Repeat exactly, and only, the lines of the entries below from the one with "(exists g old, Resolve" through the one with "End ConfigBaselinesExamples.", both ends included.

START Data records

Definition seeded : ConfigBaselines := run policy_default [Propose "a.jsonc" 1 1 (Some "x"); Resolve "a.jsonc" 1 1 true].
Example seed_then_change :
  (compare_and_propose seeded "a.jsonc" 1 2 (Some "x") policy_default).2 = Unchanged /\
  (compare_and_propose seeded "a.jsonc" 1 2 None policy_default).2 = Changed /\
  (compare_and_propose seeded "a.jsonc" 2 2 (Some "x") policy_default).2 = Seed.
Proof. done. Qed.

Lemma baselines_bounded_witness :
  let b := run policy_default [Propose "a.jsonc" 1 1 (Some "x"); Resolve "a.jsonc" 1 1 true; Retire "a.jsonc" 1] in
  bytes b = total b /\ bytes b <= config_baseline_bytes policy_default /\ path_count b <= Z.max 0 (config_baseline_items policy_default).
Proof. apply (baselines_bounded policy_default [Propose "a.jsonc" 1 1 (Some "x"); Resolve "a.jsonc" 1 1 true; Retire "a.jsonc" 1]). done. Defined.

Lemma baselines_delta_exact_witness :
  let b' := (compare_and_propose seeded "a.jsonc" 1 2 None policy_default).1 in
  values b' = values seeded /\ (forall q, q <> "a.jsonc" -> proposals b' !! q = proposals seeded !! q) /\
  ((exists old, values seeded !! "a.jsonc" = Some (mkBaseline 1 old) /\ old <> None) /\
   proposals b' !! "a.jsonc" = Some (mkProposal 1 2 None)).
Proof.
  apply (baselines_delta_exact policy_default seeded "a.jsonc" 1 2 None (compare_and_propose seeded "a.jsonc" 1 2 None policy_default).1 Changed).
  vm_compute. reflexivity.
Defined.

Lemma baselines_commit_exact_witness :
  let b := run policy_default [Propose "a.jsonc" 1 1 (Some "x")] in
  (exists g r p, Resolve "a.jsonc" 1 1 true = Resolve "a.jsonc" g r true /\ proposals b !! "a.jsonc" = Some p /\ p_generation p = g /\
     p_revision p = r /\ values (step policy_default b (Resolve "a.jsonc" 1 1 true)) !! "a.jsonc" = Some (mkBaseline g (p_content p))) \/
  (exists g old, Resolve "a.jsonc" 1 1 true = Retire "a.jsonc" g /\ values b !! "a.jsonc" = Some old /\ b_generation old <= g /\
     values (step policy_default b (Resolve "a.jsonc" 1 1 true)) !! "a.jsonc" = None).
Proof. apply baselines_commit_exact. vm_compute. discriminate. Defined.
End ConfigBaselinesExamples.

END Data records
START Data records

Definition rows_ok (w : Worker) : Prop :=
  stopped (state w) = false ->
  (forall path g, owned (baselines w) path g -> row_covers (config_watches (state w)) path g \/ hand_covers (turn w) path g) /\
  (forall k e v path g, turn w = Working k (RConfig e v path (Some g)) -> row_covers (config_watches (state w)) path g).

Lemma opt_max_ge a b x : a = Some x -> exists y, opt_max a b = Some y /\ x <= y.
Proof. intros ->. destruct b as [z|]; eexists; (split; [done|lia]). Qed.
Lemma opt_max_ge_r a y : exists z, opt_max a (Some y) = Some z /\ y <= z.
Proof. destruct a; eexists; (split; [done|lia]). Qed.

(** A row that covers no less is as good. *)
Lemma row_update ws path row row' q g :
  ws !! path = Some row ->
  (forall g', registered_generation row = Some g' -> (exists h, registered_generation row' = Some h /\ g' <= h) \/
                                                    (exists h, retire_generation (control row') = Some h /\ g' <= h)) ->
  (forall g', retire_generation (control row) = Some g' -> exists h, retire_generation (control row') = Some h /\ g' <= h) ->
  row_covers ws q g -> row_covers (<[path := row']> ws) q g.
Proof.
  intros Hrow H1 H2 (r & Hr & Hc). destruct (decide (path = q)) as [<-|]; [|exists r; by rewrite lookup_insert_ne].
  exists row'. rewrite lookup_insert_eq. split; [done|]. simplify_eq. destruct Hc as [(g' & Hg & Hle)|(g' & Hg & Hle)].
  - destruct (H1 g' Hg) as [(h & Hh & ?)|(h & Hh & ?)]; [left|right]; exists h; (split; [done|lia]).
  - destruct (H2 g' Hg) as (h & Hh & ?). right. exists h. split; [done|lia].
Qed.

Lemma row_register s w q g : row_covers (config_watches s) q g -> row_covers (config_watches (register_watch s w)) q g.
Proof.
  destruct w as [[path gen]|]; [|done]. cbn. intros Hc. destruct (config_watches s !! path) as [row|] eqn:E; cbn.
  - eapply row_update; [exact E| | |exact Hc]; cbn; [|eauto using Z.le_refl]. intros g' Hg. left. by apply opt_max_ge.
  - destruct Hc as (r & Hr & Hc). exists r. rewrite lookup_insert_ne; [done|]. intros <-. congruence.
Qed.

END Data records

- Expected output
  (exists g old, Resolve "a.jsonc" 1 1 true = Retire "a.jsonc" g /\ values b !! "a.jsonc" = Some old /\ b_generation old <= g /\
     values (step policy_default b (Resolve "a.jsonc" 1 1 true)) !! "a.jsonc" = None).
Proof. apply baselines_commit_exact. vm_compute. discriminate. Defined.
End ConfigBaselinesExamples.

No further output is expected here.